Gold has once again proven its status as a safe-haven asset during times of uncertainty. The current US-China competition, concerns over the trade war, domestic turmoil in the United States, the Federal Reserve's interest rate cuts, the US economy being supported by AI infrastructure spending, and economic uncertainty—these factors have all led global investors to flee the dollar in favor of investing in gold.
In my opinion, gold mainly declines when there is no need for safe-haven, and the following conditions need to be met, but it is unlikely to occur in the short term:
High employment rate: But the current economic outlook in the United States is not good.
Risk asset rotation: Current stocks are not cheap.
Political Certainty: The United States Needs to Get Along with China
Rising interest rates mean rising capital costs: the current situation is just the opposite.

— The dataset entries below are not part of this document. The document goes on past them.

(* ===== verification/PluginsTheorems.v ===== *)
(** * The dispatcher: where a request goes *)

From stdpp Require Import base strings list gmap.
From Stdlib Require Import ZArith.
From S2P Require Import Prelude GoStrings SecurityGroup AwsModel Selector AzureModel Accounts Plugins.

#[local] Open Scope string_scope.

Section Dispatch.
Context {RNG : MapRange} {Cl : Type}.

Lemma find_interface_spec types vpc (providers : Providers Cl) c :
  match find_interface types vpc providers c with
  | Some cloud => exists t, t ∈ types /\ providers !! t = Some cloud /\ IsVirtualPrivateCloudPresent cloud vpc c = true
  | None => forall t cloud, t ∈ types -> providers !! t = Some cloud -> IsVirtualPrivateCloudPresent cloud vpc c = false
  end.
Proof.
  induction types as [|t types IH]; cbn [find_interface]; [intros t cloud []%not_elem_of_nil|].
  unfold GetCloudInterface. destruct (providers !! t) as [cloud|] eqn:Et.
  - destruct (IsVirtualPrivateCloudPresent cloud vpc c) eqn:Ep.
    + exists t. split; [left|done].
    + destruct (find_interface types vpc providers c).
      * destruct IH as (t' & ? & ?). exists t'. split; [by right|done].
      * intros t' cloud' [->|Ht]%elem_of_cons Hc; [congruence|eauto].
  - destruct (find_interface types vpc providers c).
    + destruct IH as (t' & ? & ?). exists t'. split; [by right|done].
    + intros t' cloud' [->|Ht]%elem_of_cons Hc; [congruence|eauto].
Qed.

Lemma supported_types t (providers : Providers Cl) cloud :
  providers !! t = Some cloud -> t ∈ GetSupportedCloudProviderTypes providers.
Proof.
  intros Ht. apply list_elem_of_fmap. exists (t, cloud). split; [done|]. by apply elem_of_go_range.
Qed.

Lemma dispatch_managed {A} id (serve : CloudInterface Cl -> Method Cl A) (providers : Providers Cl) c :
  (forall t1 t2 c1 c2, providers !! t1 = Some c1 -> providers !! t2 = Some c2 ->
     IsVirtualPrivateCloudPresent c1 (cid_Vpc id) c = true -> IsVirtualPrivateCloudPresent c2 (cid_Vpc id) c = true -> t1 = t2) ->
  (forall t cloud, providers !! t = Some cloud -> IsVirtualPrivateCloudPresent cloud (cid_Vpc id) c = true ->
     dispatch id serve providers c =
       match serve cloud c with
       | Returned (inl e, c') => Returned (Some e, c')
       | Returned (inr _, c') => Returned (None, c')
       | Panicked => Panicked
       | Blocked => Blocked
       end) /\
  ((forall t cloud, providers !! t = Some cloud -> IsVirtualPrivateCloudPresent cloud (cid_Vpc id) c = false) ->
     dispatch id serve providers c = Returned (Some (no_cloud_error (cid_Vpc id)), c)).
Proof.
  intros Hone. unfold dispatch, getCloudInterfaceForCloudResource.
  pose proof (find_interface_spec (GetSupportedCloudProviderTypes providers) (cid_Vpc id) providers c) as Hf.
  destruct (find_interface _ _ _ _) as [found|].
  - destruct Hf as (t & _ & Ht & Hp). split.
    + intros t' cloud Ht' Hp'. rewrite (Hone t t' found cloud Ht Ht' Hp Hp') in Ht. rewrite Ht in Ht'. by injection Ht' as ->.
    + intros Hnone. by rewrite (Hnone t found Ht) in Hp.
  - split; [|done]. intros t cloud Ht Hp. by rewrite (Hf t cloud (supported_types t providers cloud Ht) Ht) in Hp.
Qed.

(** C29: When one plug-in alone manages the VPC of a group, every request for the
    group, to create it, update its members or rules, or delete it, is served by
    that plug-in and reports its error, in whatever order the plug-ins are asked;
    when none manages it, the request fails and nothing changes. *)
Theorem dispatch_to_managing_cloud {A} id (serve : CloudInterface Cl -> Method Cl A) (providers : Providers Cl) c :
  (forall t1 t2 c1 c2, providers !! t1 = Some c1 -> providers !! t2 = Some c2 ->
     IsVirtualPrivateCloudPresent c1 (cid_Vpc id) c = true -> IsVirtualPrivateCloudPresent c2 (cid_Vpc id) c = true -> t1 = t2) ->
  (forall t cloud, providers !! t = Some cloud -> IsVirtualPrivateCloudPresent cloud (cid_Vpc id) c = true ->
     dispatch id serve providers c =
       match serve cloud c with
       | Returned (inl e, c') => Returned (Some e, c')
       | Returned (inr _, c') => Returned (None, c')
       | Panicked => Panicked
       | Blocked => Blocked
       end) /\
  ((forall t cloud, providers !! t = Some cloud -> IsVirtualPrivateCloudPresent cloud (cid_Vpc id) c = false) ->
     dispatch id serve providers c = Returned (Some (no_cloud_error (cid_Vpc id)), c)).
Proof. exact (dispatch_managed id serve providers c). Qed.

End Dispatch.

(** ** Two clouds *)

Section Witness.
#[local] Existing Instance map_to_list_range.

(** A plug-in that manages one VPC and counts the groups created in it. *)
Definition counting_cloud (vpc : string) (count : nat * nat -> nat * nat) : CloudInterface (nat * nat) := {|
  Instances _ := ([], []);
  InstancesGivenProviderAccount _ _ := inl "unable to find cloud account";
  IsVirtualPrivateCloudPresent v _ := bool_decide (v = vpc);
  AddProviderAccount _ c := Returned (inr tt, c);
  RemoveProviderAccount _ c := c;
  AddAccountResourceSelector _ _ c := Returned (inr tt, c);
  RemoveAccountResourcesSelector _ _ c := c;
  GetAccountStatus _ _ := inr "";
  ci_CreateSecurityGroup id _ c := Returned (inr (cid_Name id), count c);
  ci_UpdateSecurityGroupRules _ _ _ c := Returned (inr tt, c);
  ci_UpdateSecurityGroupMembers _ _ _ c := Returned (inr tt, c);
  ci_DeleteSecurityGroup _ _ c := Returned (inr tt, c);
  ci_GetEnforcedSecurity c := Returned (inr [], c)
|}.

Definition two_clouds : Providers (nat * nat) :=
  init_providers (counting_cloud "vpc-1" (fun c => (S c.1, c.2))) (counting_cloud "vnet-1" (fun c => (c.1, S c.2))).

Lemma two_clouds_lookup t cloud :
  two_clouds !! t = Some cloud ->
  (t = "AWS" /\ cloud = counting_cloud "vpc-1" (fun c => (S c.1, c.2))) \/
  (t = "Azure" /\ cloud = counting_cloud "vnet-1" (fun c => (c.1, S c.2))).
Proof.
  intros Ht.
  assert (<["Azure" := counting_cloud "vnet-1" (fun c => (c.1, S c.2))]>
    (<["AWS" := counting_cloud "vpc-1" (fun c => (S c.1, c.2))]> (∅ : gmap string (CloudInterface (nat * nat)))) !! t = Some cloud) as Hm
    by exact Ht.
  apply lookup_insert_Some in Hm as [[<- <-]|[_ Hm]]; [by right|].
  apply lookup_insert_Some in Hm as [[<- <-]|[_ Hm]]; [by left|]. by rewrite lookup_empty in Hm.
Qed.

(** The group in [vnet-1] is created by the second plug-in. *)
Lemma dispatch_to_managing_cloud_witness :
  sg_CreateSecurityGroup (mkCloudResourceID "web" "vnet-1") false two_clouds (0, 0)%nat = Returned (None, (0, 1)%nat).
Proof.
  refine (proj1 (dispatch_to_managing_cloud (mkCloudResourceID "web" "vnet-1")
    (fun cloud => ci_CreateSecurityGroup cloud (mkCloudResourceID "web" "vnet-1") false) two_clouds (0, 0)%nat _)
    "Azure" (counting_cloud "vnet-1" (fun c => (c.1, S c.2))) eq_refl eq_refl).
  intros t1 t2 c1 c2 [[-> ->]|[-> ->]]%two_clouds_lookup [[-> ->]|[-> ->]]%two_clouds_lookup; vm_compute; congruence.
Defined.

End Witness.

Due to the unpredictability of Trump's words and actions, these factors may also change rapidly (or at least the external perceptions of them), so caution is advised.
What does this mean for Bitcoin?
Bitcoin has fallen more than 25% this year compared to gold. Although Bitcoin shares many similarities with gold, individuals still believe that Bitcoin does not yet meet the criteria to become “digital gold”. However, over time, Bitcoin is getting closer to gold (although it is still unclear how to address the quantum issue).
However, if you have tried to buy gold, you will know that the physical buying and selling price difference is very high, so gold is an asset that is held after purchase, which is not interesting. Therefore, retail investors may choose to buy Bitcoin instead of gold, but the purchasing power of retail investors is relatively low compared to central banks.
The current high degree of correlation between Bitcoin and U.S. politics may actually deter other central banks from de-dollarization through the purchase of Bitcoin. I personally believe that American miners currently account for about 38% of Bitcoin's hash power, while U.S. entities (exchange-traded funds, publicly traded companies, trusts, and the government) control about 15% of the total Bitcoin supply, and this proportion is likely to continue growing.
So… individuals are not clear about how Bitcoin is performing relative to gold, but in the short term (until this year), it will continue to put pressure on gold.
What is the individual doing?
Going long on Bitcoin: Personally, I believe that de-dollarization is more beneficial for Bitcoin than for other altcoins. Moreover, after the recent “1011” crash, it is clear that Bitcoin is the only asset with real order book liquidity and buying pressure, and currently, Bitcoin's dominance seems to be on an upward trend. If altcoins perform well, I might end this trade, but usually after Bitcoin hits a new all-time high, which should enhance Bitcoin's dominance.
Going long on gold: essentially, this means buying paper gold, selling put options, or buying call options. However, the saying “not your keys, not your coins” also applies here; you might just be holding a worthless piece of paper, but personally, I still find it acceptable.
Conclusion
Given the structural changes mentioned above, gold remains a good buying option, but a 20% - 30% pullback would not be surprising. If such a situation occurs in the short term, it could be a good opportunity for long-term buying, provided that the uncertainties mentioned above have not been resolved.
In addition, gold is about to reach a resistance level relative to the S&P 500, and its market capitalization is nearing $30 trillion. These two factors could indicate a local top, so it is advisable to wait and not blindly follow the trend.
Finally, here is another way to view gold personally, I believe there is still room for gold to rise:
If the US economy or global situation is unstable, the price of gold will rise;
If the US economy or the global situation becomes more unstable, gold prices will rise;
If the US economy or the global situation becomes more stable, the price of gold will decrease.